Duke University Integrated Toxicology and Environmental Health Program

Graduate Program » Recruitment of Underrepresented Minorities

The Duke Integrated Toxicology and Environmental Health Program (ITEHP) is strongly committed to improving racial and ethnic diversity in the biological sciences. We actively participate in several programs to attract underrepresented minorities to Duke graduate programs, summarized below. The Duke University Office of Graduate Student Affairs (GSA) coordinates, supplements, and expands the recruiting efforts of all Duke graduate departments and programs. GSA Staff members visit numerous locations around the country to actively seek out talented minority students. We hope that our continued efforts will encourage more minority students to consider careers in toxicology and associated areas of environmental health, both as researchers and practitioners.

The following programs represent a few of the avenues open to underrepresented minority students:

Several ITEHP faculty members are mentors in the Duke Summer Research Opportunity Program (SROP). Funded by the Mellon Foundation, this program provides opportunities for undergraduates interested in graduate-level biomedical research. Students receive orientation and advice about graduate school. The Program emphasizes direct laboratory experience. Students spend a large majority of their time working in the laboratory, attending lab meetings, interacting with members of other labs, and otherwise conducting themselves just as though they had entered graduate school. Each student works under the supervision of a faculty mentor and will solve real research problems in an active, modern biomedical research laboratory.

The Duke Post-Baccalaureate Research Education Program (PREP), funded by the NIH, brings underrepresented minority scholars who have recently completed their bachelors degree to the Duke campus, for one or two years of intensive research and educational development. In recent years, several ITEHP faculty members have served as mentors to students participating in this program.

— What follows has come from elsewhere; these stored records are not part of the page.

(** * obs-ocr: the recognition worker of tesseract-ocr-utils.cpp

    A shallow embedding of [src/tesseract-ocr-utils.cpp]: the per-character
    smoothing filter, the confidence check of [run_tesseract_ocr], the region
    filter of [extract_text_detection_boxes] and the control flow of one
    iteration of [tesseract_thread].

    Conventions.  [std::string] and [std::deque<char>] are [list ascii];
    [size_t] quantities that are only compared and subtracted under a guard
    are [nat]; [int] quantities are [Z] and their arithmetic wraps around
    modulo 2^32 (two's complement, see [Int]); [float] is IEEE binary32
    (see [F32]).  Where the C++ expression has no value at all (a vector
    is indexed out of range, a null pointer is used, a float outside the
    [int] range is converted) the embedded function returns [None], or
    [Undefined] inside the worker.  The end iterator of a [std::string]
    points at the terminator the string stores, and reading it gives NUL. *)

From Stdlib Require Import ZArith QArith Ascii String Lia.
From Stdlib Require Import Floats.SpecFloat.
From stdpp Require Import base option list.

Close Scope Q_scope.
Local Open Scope nat_scope.

(** ** Machine arithmetic *)

Module Int.

Local Open Scope Z_scope.

Definition min_signed : Z := - 2 ^ 31.
Definition max_signed : Z := 2 ^ 31 - 1.

(** The value of a 32-bit two's complement [int] holding [z]. *)
Definition wrap (z : Z) : Z := (z + 2 ^ 31) mod 2 ^ 32 - 2 ^ 31.

Definition add (a b : Z) : Z := wrap (a + b).
Definition sub (a b : Z) : Z := wrap (a - b).
Definition mul (a b : Z) : Z := wrap (a * b).
(** [/] and [%] truncate towards zero. *)
Definition div (a b : Z) : Z := wrap (Z.quot a b).
Definition rem (a b : Z) : Z := Z.rem a b.

Definition in_range (z : Z) : bool := (min_signed <=? z) && (z <=? max_signed).

End Int.

Module F32.

Local Open Scope Z_scope.

Definition prec : Z := 24.
Definition emax : Z := 128.

(** [(float)n] for an integer [n]: rounded to nearest, ties to even. *)
Definition of_int (n : Z) : spec_float := binary_normalize prec emax n 0 false.

Definition div (x y : spec_float) : spec_float := SFdiv prec emax x y.
Definition mul (x y : spec_float) : spec_float := SFmul prec emax x y.

(** [(int)x]: the fractional part is discarded; there is no result when
    [x] is not finite or the truncated value is not an [int]. *)
Definition to_int (x : spec_float) : option Z :=
  match x with
  | S754_zero _ => Some 0
  | S754_finite s m e =>
      let magnitude :=
        if 0 <=? e then Z.pos m * 2 ^ e else Z.pos m / 2 ^ (- e) in
      let v := if s then - magnitude else magnitude in
      if Int.in_range v then Some v else None
  | S754_infinity _ => None
  | S754_nan => None
  end.

End F32.

(** ** The standard-library algorithms the filter uses *)

Module Std.

(** [std::count(first, last, a)] on a range of characters. *)
Fixpoint count (window : list ascii) (a : ascii) : nat :=
  match window with
  | [] => 0
  | x :: rest => (if Ascii.eqb x a then 1 else 0) + count rest a
  end.

(** The comparator of [add_reading]'s lambda, for any way [f] of counting:
    [a] is less than [b] when [f a < f b]. *)
Definition less_by {A : Type} (f : A -> nat) (a b : A) : bool :=
  Nat.ltb (f a) (f b).

(** The loop of [std::max_element(first, last, comp)]: [largest] is only
    replaced when [comp largest x] holds, so the first of several greatest
    elements is the one returned. *)
Fixpoint max_element_from {A : Type} (comp : A -> A -> bool)
    (largest : A) (rest : list A) : A :=
  match rest with
  | [] => largest
  | x :: rest' =>
      max_element_from comp (if comp largest x then x else largest) rest'
  end.

(** [std::max_element(first, last, comp)]: the element the returned
    iterator points at, [None] when the algorithm returns [last] for an
    empty range. *)
Definition max_element {A : Type} (comp : A -> A -> bool)
    (range : list A) : option A :=
  match range with
  | [] => None
  | x :: rest => Some (max_element_from comp x rest)
  end.

End Std.

(** ** CharacterBasedSmoothingFilter *)

Module Smoothing.

Import Std.

Definition NUL : ascii := Ascii.zero.
Definition SPACE : ascii := " "%char.

Record CharacterBasedSmoothingFilter : Type := mkFilter {
  word_length : nat;
  window_size : nat;
  readings : list (list ascii)
}.

(** The constructor: [readings(word_length_, std::deque<char>(window_size_))]
    builds [word_length_] deques of [window_size_] value-initialised
    characters each. *)
Definition new_filter (word_length_ window_size_ : nat)
    : CharacterBasedSmoothingFilter :=
  {| word_length := word_length_;
     window_size := window_size_;
     readings := replicate word_length_ (replicate window_size_ NUL) |}.

(** Lines 238-246: the copy of [inWord] brought to [word_length]. *)
Definition normalize (word_length : nat) (inWord : list ascii) : list ascii :=
  let word := inWord in
  if Nat.eqb (length word) word_length then word
  else
    let word :=
      if Nat.ltb word_length (length word) then take word_length word
      else word in
    let word :=
      if Nat.ltb (length word) word_length
      then word ++ replicate (word_length - length word) SPACE
      else word in
    word.

(** Lines 250-253: [push_back] followed by the guarded [pop_front]. *)
Definition push_reading (window_size : nat) (dq : list ascii) (c : ascii)
    : list ascii :=
  let dq := dq ++ [c] in
  if Nat.ltb window_size (length dq) then drop 1 dq else dq.

(** Lines 254-260: the window copied into a [std::string] and the
    dereferenced [std::max_element] with the occurrence-count comparator.
    For an empty window (a window size of 0) the iterator returned is
    [window.end()], where the string keeps its terminator: the character
    read is NUL. *)
Definition most_common_char (window : list ascii) : ascii :=
  match max_element (less_by (count window)) window with
  | Some c => c
  | None => NUL
  end.

(** Lines 249-262: the [for] loop, [todo] iterations left starting at
    index [i].  There is no result when [readings] or [word] has no element
    [i]. *)
Fixpoint add_reading_loop (todo i : nat) (window_size : nat)
    (word : list ascii) (readings : list (list ascii))
    (smoothed_word : list ascii)
    : option (list ascii * list (list ascii)) :=
  match todo with
  | O => Some (smoothed_word, readings)
  | S todo' =>
      match readings !! i, word !! i with
      | Some dq, Some c =>
          let window := push_reading window_size dq c in
          let most_common := most_common_char window in
          add_reading_loop todo' (S i) window_size word
            (<[i := window]> readings) (smoothed_word ++ [most_common])
      | _, _ => None
      end
  end.

(** [CharacterBasedSmoothingFilter::add_reading]: the smoothed word and the
    filter after the call. *)
Definition add_reading (f : CharacterBasedSmoothingFilter)
    (inWord : list ascii)
    : option (list ascii * CharacterBasedSmoothingFilter) :=
  let word := normalize (word_length f) inWord in
  match add_reading_loop (word_length f) 0 (window_size f) word
          (readings f) [] with
  | Some (smoothed_word, readings') =>
      Some (smoothed_word,
            {| word_length := word_length f;
               window_size := window_size f;
               readings := readings' |})
  | None => None
  end.

(** A run of calls on one filter: the outputs in call order and the final
    filter. *)
Fixpoint feed (f : CharacterBasedSmoothingFilter) (words : list (list ascii))
    : option (list (list ascii) * CharacterBasedSmoothingFilter) :=
  match words with
  | [] => Some ([], f)
  | w :: rest =>
      match add_reading f w with
      | Some (out, f') =>
          match feed f' rest with
          | Some (outs, f'') => Some (out :: outs, f'')
          | None => None
          end
      | None => None
      end
  end.

(** [c] is the character of [window] that a majority vote with the
    earliest-first tie-break selects: it occurs in [window], every character
    in front of that occurrence occurs strictly less often, and no character
    occurs more often. *)
Definition earliest_most_common (window : list ascii) (c : ascii) : Prop :=
  exists pre post,
    window = pre ++ c :: post /\
    (forall y, y ∈ pre -> count window y < count window c) /\
    (forall y, y ∈ window -> count window y <= count window c).

(** [out] holds, position by position, the character selected from each of
    [windows]. *)
Definition votes (windows : list (list ascii)) (out : list ascii) : Prop :=
  Forall2 (fun window c => most_common_char window = c) windows out.

(** The output of the last call of a run. *)
Definition last_output (f : CharacterBasedSmoothingFilter)
    (words : list (list ascii)) : option (list ascii) :=
  match feed f words with
  | Some (outs, _) => last outs
  | None => None
  end.

(** What the constructor establishes and every call keeps: one window per
    position, each holding [window_size] characters. *)
Definition wf (f : CharacterBasedSmoothingFilter) : Prop :=
  length (readings f) = word_length f /\
  Forall (fun dq => length dq = window_size f) (readings f).

End Smoothing.

(** ** Images, the external collaborators and the filter instance *)

Module Cv.

Local Open Scope Z_scope.

(** [cv::Mat], reduced to its geometry and a flat payload. *)
Record Mat : Type := mkMat {
  rows : Z;
  cols : Z;
  channels : Z;
  data : list Z
}.

(** [cv::Mat()]. *)
Definition Mat_default : Mat :=
  {| rows := 0; cols := 0; channels := 0; data := [] |}.

(** [Mat::empty()]: [data == 0 || total() == 0]. *)
Definition empty (m : Mat) : bool :=
  match data m with
  | [] => true
  | _ => rows m * cols m =? 0
  end.

(** [Mat::clone()] is a deep copy; values have no identity here. *)
Definition clone (m : Mat) : Mat := m.

(** [cv::Size] as (width, height) and [Mat::size()]. *)
Definition Size : Type := (Z * Z)%type.
Definition width (s : Size) : Z := fst s.
Definition height (s : Size) : Z := snd s.
Definition size (m : Mat) : Size := (cols m, rows m).
Definition Size_eqb (a b : Size) : bool :=
  (width a =? width b) && (height a =? height b).

Record Rect : Type := mkRect {
  x : Z;
  y : Z;
  rect_width : Z;
  rect_height : Z
}.

(** [cv::Mat(rows, cols, CV_8UC4, cv::Scalar(b, g, r, a))]. *)
Definition Mat_filled (rows_ cols_ : Z) (scalar : list Z) : Mat :=
  {| rows := rows_; cols := cols_; channels := 4;
     data := concat (replicate (Z.to_nat (rows_ * cols_)) scalar) |}.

The Duke University Graduate School hosts a Pre-Application Graduate Visitation Day, in which underrepresented minority undergraduates from across the country are brought to Duke University in the fall for a focused weekend of activities and interviews relating to graduate school.

The Duke University Graduate School awards approximately 35 honorary Duke Endowment Fellowships to the strongest underrepresented minority students in the applicant pool. For students in the ITEHP program, the fellowships are supplemental in nature, providing an additional $4000 per year in stipend.